Tuesday, April 14, 2015

Minister Cannot Issue NOC to Generic Licensee on Basis of Administrative Submission

Actelion Pharmaceuticals Canada Inc v Canada (Attorney General) 2014 FC 1249 Gleason J
            2,071,193 / bosentan / TRACLEER

This decision is a companion to Gleason J’s Exemestane 2014 FC 1243 decision, in which she held that when a first generic has received an NOC, a second generic which licenses from that first generic remains subject to s 5. Consequently, as discussed here, the second generic must serve an NOA on the patentee, and the Minister cannot issue an NOC to the second generic based on an administrative drug submission that cross-references the first generic’s submission.
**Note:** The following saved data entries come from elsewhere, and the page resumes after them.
Lemma confined_ret reply : confined (mret reply).
Proof. intros w x w' [= <- <-]. split; [eauto|]. left. reflexivity. Qed.
Lemma confined_read {A} r (m : M A) ok : frames quiet m -> confined (answer r m ok).
Proof.
  intros Hm w x w'. unfold answer, try, mbind, M_bind. destruct (m w) as [y w1] eqn:E. intros [= <- <-]. split; [eauto|].
  left. by eapply Hm.
Qed.
Lemma confined_found {A} r (m : M A) ok : frames quiet m -> confined (answer_found r m ok).
Proof.
  intros Hm w x w'. unfold answer_found, try, mbind, M_bind. destruct (m w) as [y w1] eqn:E. intros [= <- <-]. split; [eauto|].
  left. by eapply Hm.
Qed.
Lemma confined_write {A} r (m : M A) ok : operator claims = true -> frames (tenant_step bank) m -> confined (answer r m ok).
Proof.
  intros Hop Hm w x w'. unfold answer, try, mbind, M_bind. destruct (m w) as [y w1] eqn:E. intros [= <- <-]. split; [eauto|].
  right. split; [done|]. by eapply Hm.
Qed.
Lemma confined_with_key r k : (forall key, confined (k key)) -> confined (with_key r k).
Proof. intros Hk. unfold with_key. case_match; [apply confined_ret|apply Hk]. Qed.
Lemma confined_with_reason r k : (forall key reason, confined (k key reason)) -> confined (with_reason r k).
Proof. intros Hk. unfold with_reason. repeat case_match; try apply confined_ret. apply confined_with_key. intros key. apply Hk. Qed.

Lemma operator_spec : operator claims = negb ((role claims != "issuer_operator") && (role claims != "bank_operator")).
Proof. unfold operator. by rewrite negb_andb, !negb_involutive. Qed.
End OfBank.

Ltac reply :=
  lazymatch goal with
  | |- replies (mret _) => apply replies_ret
  | |- replies (with_key _ _) => apply replies_with_key; intro; reply
  | |- replies (answer _ _ _) => apply replies_answer
  | |- replies (answer_found _ _ _) => apply replies_answer_found
  | |- replies (match ?x with _ => _ end) => destruct x; reply
  | |- _ => idtac
  end.

(** Splits a handler into its branches: a fixed reply, a read, or a workflow an
    operator asked for. *)
Ltac confine :=
  lazymatch goal with
  | |- confined _ _ (mret _) => apply confined_ret
  | |- confined _ _ (with_key _ _) => apply confined_with_key; intro; confine
  | |- confined _ _ (with_reason _ _) => apply confined_with_reason; do 2 intro; confine
  | |- confined _ _ (answer _ _ _) => first [solve [apply confined_read; api_law] | apply confined_write; [|solve [api_law]]]
  | |- confined _ _ (answer_found _ _ _) => apply confined_found; api_law
  | |- confined _ _ (match ?x with _ => _ end) => let E := fresh "E" in destruct x eqn:E; confine
  | |- _ => idtac
  end.

Section BankHandlers.
Context (r : Request) (claims : Claims) (bank : string).

Lemma confined_referenceCreate kind : confined claims bank (referenceCreate number r claims bank kind).
Proof.
  unfold referenceCreate. destruct ((role claims != "issuer_operator") && (role claims != "bank_operator")) eqn:E; [apply confined_ret|].
  assert (operator claims = true) by by rewrite operator_spec, E.
  unfold product_create, client_create, account_create. cbv zeta. confine; done.
Qed.
Lemma confined_referencePatch kind id : confined claims bank (referencePatch number r claims bank kind id).
Proof.
  unfold referencePatch. destruct (role claims != "issuer_operator") eqn:E; [apply confined_ret|].
  assert (operator claims = true) by (unfold operator; apply negb_false_iff in E; by rewrite E).
  unfold product_patch, client_patch, account_patch. cbv zeta. confine; done.
Qed.
Lemma confined_card_issue : operator claims = true -> confined claims bank (card_issue r claims bank).
Proof. intros Hop. unfold card_issue. cbv zeta. confine; done. Qed.
Lemma confined_card_command id action : confined claims bank (card_command r claims bank id action).
Proof.
  unfold card_command. match goal with |- context [if ?g then mret _ else _] => destruct g eqn:E end; [apply confined_ret|].
  assert (operator claims = true).
  { destruct (action == "replace"); [by apply negb_false_iff|]. apply orb_false_iff in E as [_ E]. by apply negb_false_iff. }
  confine; done.
Qed.
Lemma confined_createBatch : confined claims bank (createCardStatusBatch r claims bank).
Proof.
  unfold createCardStatusBatch. destruct (canManageCardStatusBatches claims) eqn:E; [|apply confined_ret]. cbn [negb]. confine; done.
Qed.
Lemma confined_batchCommand id action : confined claims bank (cardStatusBatchCommand r claims bank id action).
Proof.
  unfold cardStatusBatchCommand. destruct (rq_method r != "POST"); [apply confined_ret|].
  destruct (canManageCardStatusBatches claims) eqn:E; [|apply confined_ret]. cbn [negb]. cbv zeta. confine; done.
Qed.

(** After the question of access. *)
Definition gated (m : M Reply) : Prop := forall w x w', w_shard_tx w = None -> m w = (x, w') ->
  (exists reply, x = inr reply) /\
  (unchanged w w' \/ operator claims = true /\ granted (claims_Principal claims) bank w /\
     shard_le bank (w_shard w) (w_shard w') /\ w_control w' = w_control w).

Lemma asks_unchanged w w' : asks w w' -> unchanged w w'.
Proof. intros (? & _ & ? & ?). by split. Qed.
Lemma gated_by (ask : M bool) (k : bool -> M Reply) :
  (ask = svc_CanReadBank (claims_Principal claims) bank \/ ask = mret false) ->
  (exists refusal, k false = mret refusal) -> confined claims bank (k true) -> gated (ok ← ask; k ok).
Proof.
  intros Hask [refusal Hno] Hk w x w' Htx Hrun.
  assert (Hasked : forall a w1, ask w = (a, w1) -> asks w w1 /\ exists ok, a = inr ok /\ (ok = true -> granted (claims_Principal claims) bank w)).
  { destruct Hask as [-> | ->]; intros a w1 E.
    - destruct (al_access_answers _ _ _ _ _ E) as [Ha [ok ->]]. split; [done|]. exists ok. split; [done|]. intros ->. by eapply al_access.
    - injection E as <- <-. split; [reflexivity|]. exists false. done. }
  apply bind_run in Hrun as [(e & -> & E)|(ok & w1 & E & Hrun)]; destruct (Hasked _ _ E) as [Ha (ok' & Hok & Hg)]; [done|].
  injection Hok as <-. pose proof Ha as (Hs & Ht & Hc & Hv). destruct ok.
  - destruct (Hk _ _ _ Hrun) as [Hreply [Hq|[Hop [Hm Hcc]]]]; (split; [done|]).
    + left. apply quiet_unchanged in Hq as (Hs' & Hc' & Hv'); [|congruence]. repeat split; congruence.
    + right. split; [done|]. split; [by apply Hg|]. destruct Hm as [Hm _]; [congruence|]. rewrite <- Hs. split; [done|].
      unfold ccommitted in Hcc. congruence.
  - rewrite Hno in Hrun. injection Hrun as <- <-. split; [eauto|]. left. by apply asks_unchanged.
Qed.
Lemma may_read_ask : may_read claims bank = svc_CanReadBank (claims_Principal claims) bank \/ may_read claims bank = mret false.
Proof. unfold may_read. case_match; auto. Qed.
The Bosentan case raised exactly the same question and Gleason J simply applied Exemestane and held that the patentee was entitled to a declaration that Health Canada had failed to comply with the PMNOC Regulations by failing to require the second generics to address the 193 Patent before issuing them NOCs for their bosentan products [9]. However, in this case the patent had expired by the time of judgment and Gleason J noted that an order quashing the NOC would potentially be moot. Since the mootness question had not been fully argued, she required the patentee to file additional submissions if it wished to pursue an order quashing the NOCs [10].